Every line in the data below from the one containing "destruct (fillBuffers earcut" down to the one containing "leaves its head part. *)", both included, must be retyped exactly; no other line is to appear.

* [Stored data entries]

------------------------

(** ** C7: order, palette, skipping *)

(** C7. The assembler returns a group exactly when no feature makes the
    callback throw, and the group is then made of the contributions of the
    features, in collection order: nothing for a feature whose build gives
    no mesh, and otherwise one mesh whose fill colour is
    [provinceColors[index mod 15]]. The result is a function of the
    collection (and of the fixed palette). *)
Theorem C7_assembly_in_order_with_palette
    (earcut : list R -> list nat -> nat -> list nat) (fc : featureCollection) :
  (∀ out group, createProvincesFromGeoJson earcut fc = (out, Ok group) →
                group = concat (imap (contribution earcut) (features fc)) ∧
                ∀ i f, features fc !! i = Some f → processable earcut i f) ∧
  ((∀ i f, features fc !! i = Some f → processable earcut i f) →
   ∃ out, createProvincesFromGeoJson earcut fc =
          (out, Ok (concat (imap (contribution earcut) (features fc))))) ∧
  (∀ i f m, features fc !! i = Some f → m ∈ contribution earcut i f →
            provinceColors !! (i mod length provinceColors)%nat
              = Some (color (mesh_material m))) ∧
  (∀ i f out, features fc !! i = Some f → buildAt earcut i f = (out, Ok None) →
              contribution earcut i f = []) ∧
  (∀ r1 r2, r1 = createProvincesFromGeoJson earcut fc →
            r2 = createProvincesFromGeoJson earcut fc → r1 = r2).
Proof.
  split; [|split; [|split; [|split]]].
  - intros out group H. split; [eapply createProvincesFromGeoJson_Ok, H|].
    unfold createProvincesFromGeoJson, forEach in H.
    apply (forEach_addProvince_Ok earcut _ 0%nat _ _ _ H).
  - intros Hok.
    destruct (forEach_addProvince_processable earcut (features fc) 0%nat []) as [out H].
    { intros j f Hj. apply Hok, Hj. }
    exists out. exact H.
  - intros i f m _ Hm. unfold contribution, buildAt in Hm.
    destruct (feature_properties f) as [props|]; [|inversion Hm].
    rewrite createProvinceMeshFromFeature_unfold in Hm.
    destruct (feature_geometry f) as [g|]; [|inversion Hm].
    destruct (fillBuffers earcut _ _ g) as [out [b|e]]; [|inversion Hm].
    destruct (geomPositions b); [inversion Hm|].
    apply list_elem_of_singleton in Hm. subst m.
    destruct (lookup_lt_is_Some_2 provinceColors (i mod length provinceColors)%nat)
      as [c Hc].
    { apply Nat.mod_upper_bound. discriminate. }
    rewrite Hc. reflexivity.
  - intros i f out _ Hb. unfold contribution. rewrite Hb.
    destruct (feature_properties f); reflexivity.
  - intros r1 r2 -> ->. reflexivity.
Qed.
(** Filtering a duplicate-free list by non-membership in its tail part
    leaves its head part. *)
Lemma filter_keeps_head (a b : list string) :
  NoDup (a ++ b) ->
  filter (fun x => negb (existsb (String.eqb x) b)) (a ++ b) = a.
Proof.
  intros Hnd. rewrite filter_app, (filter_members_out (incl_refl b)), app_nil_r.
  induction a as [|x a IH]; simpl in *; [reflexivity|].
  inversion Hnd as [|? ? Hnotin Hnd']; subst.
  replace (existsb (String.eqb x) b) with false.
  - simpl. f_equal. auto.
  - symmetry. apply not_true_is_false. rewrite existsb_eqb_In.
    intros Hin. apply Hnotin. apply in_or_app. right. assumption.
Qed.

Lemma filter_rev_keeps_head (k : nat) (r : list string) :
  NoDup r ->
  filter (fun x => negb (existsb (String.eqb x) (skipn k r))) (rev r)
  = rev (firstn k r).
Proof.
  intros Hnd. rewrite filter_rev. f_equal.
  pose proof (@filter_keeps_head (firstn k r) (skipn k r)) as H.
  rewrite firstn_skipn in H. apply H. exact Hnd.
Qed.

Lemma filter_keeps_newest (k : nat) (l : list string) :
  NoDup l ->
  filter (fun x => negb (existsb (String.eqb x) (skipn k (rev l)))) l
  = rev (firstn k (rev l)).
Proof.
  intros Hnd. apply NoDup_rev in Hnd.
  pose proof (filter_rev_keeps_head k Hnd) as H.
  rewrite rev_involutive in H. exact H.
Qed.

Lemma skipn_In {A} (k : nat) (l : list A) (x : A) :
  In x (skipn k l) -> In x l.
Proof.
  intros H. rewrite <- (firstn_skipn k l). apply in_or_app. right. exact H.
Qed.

------------------------

* [OUTPUT BELOW]
    destruct (fillBuffers earcut _ _ g) as [out [b|e]]; [|inversion Hm].
    destruct (geomPositions b); [inversion Hm|].
    apply list_elem_of_singleton in Hm. subst m.
    destruct (lookup_lt_is_Some_2 provinceColors (i mod length provinceColors)%nat)
      as [c Hc].
    { apply Nat.mod_upper_bound. discriminate. }
    rewrite Hc. reflexivity.
  - intros i f out _ Hb. unfold contribution. rewrite Hb.
    destruct (feature_properties f); reflexivity.
  - intros r1 r2 -> ->. reflexivity.
Qed.
(** Filtering a duplicate-free list by non-membership in its tail part
    leaves its head part. *)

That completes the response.